(** [C6] (as amended) For a fire snapshot with its latitude, longitude and
    frp columns, the aggregation of a county raises no error; its fire count
    is the number of fire points lying within the county's own rectangle
    (edges included) and its mean FRP is the mean over exactly those points,
    0 when there are none.  The county table is not scanned: a point in the
    rectangles of two counties is among the points of both.  When the
    identifiers of the table are distinct and no fire point lies in two
    rectangles, the points counted for a county of the table are exactly
    those that [assign_to_county] gives to it. *)
Theorem aggregate_fire_counts (registry : Registry) (fire_df : DataFrame)
    (county_name : string) (county_info : CountyInfo) :
  has_fire_columns fire_df = true ->
  In (county_name, county_info) registry ->
  aggregate_fire fire_df (bounds county_info) =
    Ok (Z.of_nat (List.length (rows_within fire_df (bounds county_info))),
        frp_mean fire_df (rows_within fire_df (bounds county_info)))
  /\ (distinct_ids registry = true ->
      no_shared_point registry fire_df = true ->
      rows_within fire_df (bounds county_info) =
      rows_assigned registry fire_df (county_id county_info)).
Proof.
  intros Hcols Hin. split; [apply aggregate_fire_within, Hcols|].
  intros Hdistinct Hshared. unfold rows_within, rows_assigned.
  apply filter_ext_in. intros r Hr.
  apply (within_iff_assigned registry _ _ county_name); auto.
  unfold no_shared_point in Hshared. rewrite forallb_forall in Hshared.
  apply Nat.leb_le, Hshared, Hr.
Qed.

Lemma aggregate_fire_counts_witness :
  has_fire_columns three_fires = true
  /\ In ("San Francisco", san_francisco) COUNTIES
  /\ distinct_ids COUNTIES = true
  /\ no_shared_point COUNTIES three_fires = true
  /\ aggregate_fire three_fires (bounds san_francisco) =
       Ok (1%Z, frp_mean three_fires (rows_within three_fires
                                        (bounds san_francisco)))
  /\ rows_assigned COUNTIES three_fires "sf" =
       [ [Fin 37.75%Q; Fin (-122.4)%Q; Fin 12%Q] ].
Proof.
  assert (Hcols : has_fire_columns three_fires = true) by reflexivity.
  assert (Hin : In ("San Francisco", san_francisco) COUNTIES)
    by (left; reflexivity).
  destruct (aggregate_fire_counts COUNTIES three_fires "San Francisco"
              san_francisco Hcols Hin) as [Hagg Hrows].
  repeat split; try assumption; try reflexivity.
Defined.

(** [C6] (as stated) With two overlapping rectangles and one fire in both,
    the second county of the table counts the fire although
    [assign_to_county] gives it to the first. *)
Lemma overlap_counted_in_both :
  ~ (exists recent_fires avg_frp,
       aggregate_fire one_fire (bounds san_francisco) =
         Ok (recent_fires, avg_frp)
       /\ recent_fires =
          Z.of_nat (List.length (rows_assigned overlapping one_fire "sf"))).
Proof.
  intros (recent_fires & avg_frp & Hagg & Hcount).
  rewrite aggregate_fire_within in Hagg by reflexivity.
  injection Hagg as <- _. vm_compute in Hcount. discriminate Hcount.
Qed.

Example overlap_counts :
  aggregate_fire one_fire (bounds bay_area) = Ok (1%Z, Fin (Qmean [12%Q]))
  /\ aggregate_fire one_fire (bounds san_francisco)
     = Ok (1%Z, Fin (Qmean [12%Q]))
  /\ rows_assigned overlapping one_fire "bay" = rows one_fire
  /\ rows_assigned overlapping one_fire "sf" = [].
Proof. repeat split. Qed.

(** ** The record of a county *)

Lemma column_mean_or_ok (df : DataFrame) (c : string) (default : Q) :
  column_mean_or df c default = Ok (mean_or df c default).
Proof.
  unfold column_mean_or, mean_or.
  destruct (mem_string c (columns df)) eqn:Hmem; [|reflexivity].
  rewrite (series_cells df c Hmem). reflexivity.
Qed.

Lemma county_weather_ok (weather_df : DataFrame) :
  county_weather weather_df = Ok (weather_dict weather_df).
Proof.
  unfold county_weather. rewrite !column_mean_or_ok. reflexivity.
Qed.

Lemma bind_ok {A B : Type} (m : result A) (k : A -> result B) (b : B) :
  bind m k = Ok b -> exists a, m = Ok a /\ k a = Ok b.
Proof. destruct m as [a|e]; cbn; [eauto | discriminate]. Qed.

Lemma score_county_shape (county_name : string) (county_info : CountyInfo)
    (recent_fires : Z) (avg_frp : float) (w : dict value) (county_ndvi : float)
    (data : dict value) :
  score_county county_name county_info recent_fires avg_frp w county_ndvi
  = Ok data ->
  record_with w data.
Proof.
  unfold score_county. intros H.
  repeat (apply bind_ok in H; destruct H as (? & _ & H)).
  injection H as <-. split; reflexivity.
Qed.

Lemma score_county_ok (county_name : string) (county_info : CountyInfo)
    (recent_fires : Z) (q : Q) (weather_df : DataFrame) (county_ndvi : float) :
  exists data,
    score_county county_name county_info recent_fires (Fin q)
      (weather_dict weather_df) county_ndvi = Ok data.
Proof.
  unfold score_county. cbn [get_num weather_dict dict_get String.eqb
                            Ascii.eqb Bool.eqb bind].
  destruct (score_is_number (of_int recent_fires) (Fin q)
              (mean_or weather_df "TAVG" 70) (mean_or weather_df "RHAVG" 50)
              (mean_or weather_df "AWND" 5) county_ndvi) as (x & -> & _).
  cbn. eexists. reflexivity.
Qed.

Lemma flatten_record (w_df : DataFrame) (data : dict value) :
  record_with (weather_dict w_df) data ->
  exists flat, flatten data = Some flat /\ flat_with (weather_dict w_df) flat.
Proof.
  intros [Hkeys Hweather]. unfold dict_keys, record_keys in Hkeys.
  repeat (destruct data as [|[? ?] data];
          [discriminate Hkeys|];
          cbn [map fst] in Hkeys; injection Hkeys as -> Hkeys).
  destruct data; [|discriminate Hkeys].
  cbn in Hweather. injection Hweather as ->.
  eexists. split; [reflexivity|]. repeat split.
Qed.

Lemma process_county_shape (fire_df weather_df vegetation_df : DataFrame)
    (county_name : string) (county_info : CountyInfo) (data : dict value) :
  process_county fire_df weather_df vegetation_df county_name county_info
  = Ok data ->
  record_with (weather_dict weather_df) data.
Proof.
  unfold process_county. intros H.
  apply bind_ok in H. destruct H as ([recent_fires avg_frp] & _ & H).
  rewrite county_weather_ok, column_mean_or_ok in H. cbn [bind] in H.
  apply score_county_shape in H. exact H.
Qed.

Lemma frp_mean_fin (df : DataFrame) (rs : list (list float)) :
  (forall r, In r rs -> is_fin (frp_of df r) = true) ->
  exists q, frp_mean df rs = Fin q.
Proof.
  destruct rs as [|r rs]; intros Hfin; cbn.
  - eauto.
  - unfold series_mean. cbn [map present].
    destruct (frp_of df r) eqn:Hr.
    + eauto.
    + specialize (Hfin r (or_introl eq_refl)). rewrite Hr in Hfin.
      discriminate Hfin.
Qed.

Lemma process_county_ok (fire_df weather_df vegetation_df : DataFrame)
    (county_name : string) (county_info : CountyInfo) :
  fire_complete fire_df = true ->
  exists data,
    process_county fire_df weather_df vegetation_df county_name county_info
    = Ok data.
Proof.
  unfold fire_complete. rewrite andb_true_iff, forallb_forall.
  intros [Hcols Hfin]. unfold process_county.
  rewrite (aggregate_fire_within _ _ Hcols). cbn [bind].
  destruct (frp_mean_fin fire_df (rows_within fire_df (bounds county_info)))
    as [q ->].
  { intros r Hr. apply Hfin. unfold rows_within in Hr.
    apply filter_In in Hr. apply Hr. }
  rewrite county_weather_ok, column_mean_or_ok. cbn [bind].
  apply score_county_ok.
Qed.

(** ** The loop over the counties and the files written *)

Lemma dict_set_values {V : Type} (P : V -> Prop) (k : string) (v : V)
    (d : dict V) :
  P v -> Forall P (dict_values d) -> Forall P (dict_values (dict_set k v d)).
Proof.
  intros Hv. induction d as [|[k' v'] d IH]; cbn; intros Hd.
  - constructor; [exact Hv | constructor].
  - inversion Hd as [|? ? Hv' Hd']; subst.
    destruct (k =? k'); cbn; constructor; auto.
Qed.

Lemma dict_set_not_empty {V : Type} (k : string) (v : V) (d : dict V) :
  dict_set k v d <> [].
Proof. destruct d as [|[k' v'] d]; cbn; [|destruct (k =? k')]; discriminate. Qed.

Section Run.

Variable fnmatch : string -> string -> bool.
Variables fire_df weather_df vegetation_df : DataFrame.

Lemma process_counties_shape (counties : Registry)
    (acc county_data : dict (dict value)) :
  process_counties fire_df weather_df vegetation_df counties acc
  = Ok county_data ->
  Forall (record_with (weather_dict weather_df)) (dict_values acc) ->
  Forall (record_with (weather_dict weather_df)) (dict_values county_data).
Proof.
  revert acc. induction counties as [|[county_name county_info] rest IH];
    intros acc; cbn [process_counties].
  - intros [= <-] Hacc. exact Hacc.
  - intros H Hacc. apply bind_ok in H. destruct H as (data & Hdata & H).
    apply (IH _ H). apply dict_set_values; [|exact Hacc].
    apply (process_county_shape _ _ _ _ _ _ Hdata).
Qed.

Lemma process_counties_not_empty (counties : Registry)
    (acc county_data : dict (dict value)) :
  process_counties fire_df weather_df vegetation_df counties acc
  = Ok county_data ->
  counties <> [] \/ acc <> [] -> county_data <> [].
Proof.
  revert acc. induction counties as [|[county_name county_info] rest IH];
    intros acc; cbn [process_counties].
  - intros [= <-] [H | H]; [contradiction | exact H].
  - intros H _. apply bind_ok in H. destruct H as (data & _ & H).
    apply (IH _ H). right. apply dict_set_not_empty.
Qed.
+++
Return only the part of the records above that opens with the line containing "frp_mean fire_df (rows_within" and closes with the line containing "(bounds san_francisco)))", ends included.

**Written answer:**
        frp_mean fire_df (rows_within fire_df (bounds county_info)))
  /\ (distinct_ids registry = true ->
      no_shared_point registry fire_df = true ->
      rows_within fire_df (bounds county_info) =
      rows_assigned registry fire_df (county_id county_info)).
Proof.
  intros Hcols Hin. split; [apply aggregate_fire_within, Hcols|].
  intros Hdistinct Hshared. unfold rows_within, rows_assigned.
  apply filter_ext_in. intros r Hr.
  apply (within_iff_assigned registry _ _ county_name); auto.
  unfold no_shared_point in Hshared. rewrite forallb_forall in Hshared.
  apply Nat.leb_le, Hshared, Hr.
Qed.

Lemma aggregate_fire_counts_witness :
  has_fire_columns three_fires = true
  /\ In ("San Francisco", san_francisco) COUNTIES
  /\ distinct_ids COUNTIES = true
  /\ no_shared_point COUNTIES three_fires = true
  /\ aggregate_fire three_fires (bounds san_francisco) =
       Ok (1%Z, frp_mean three_fires (rows_within three_fires
                                        (bounds san_francisco)))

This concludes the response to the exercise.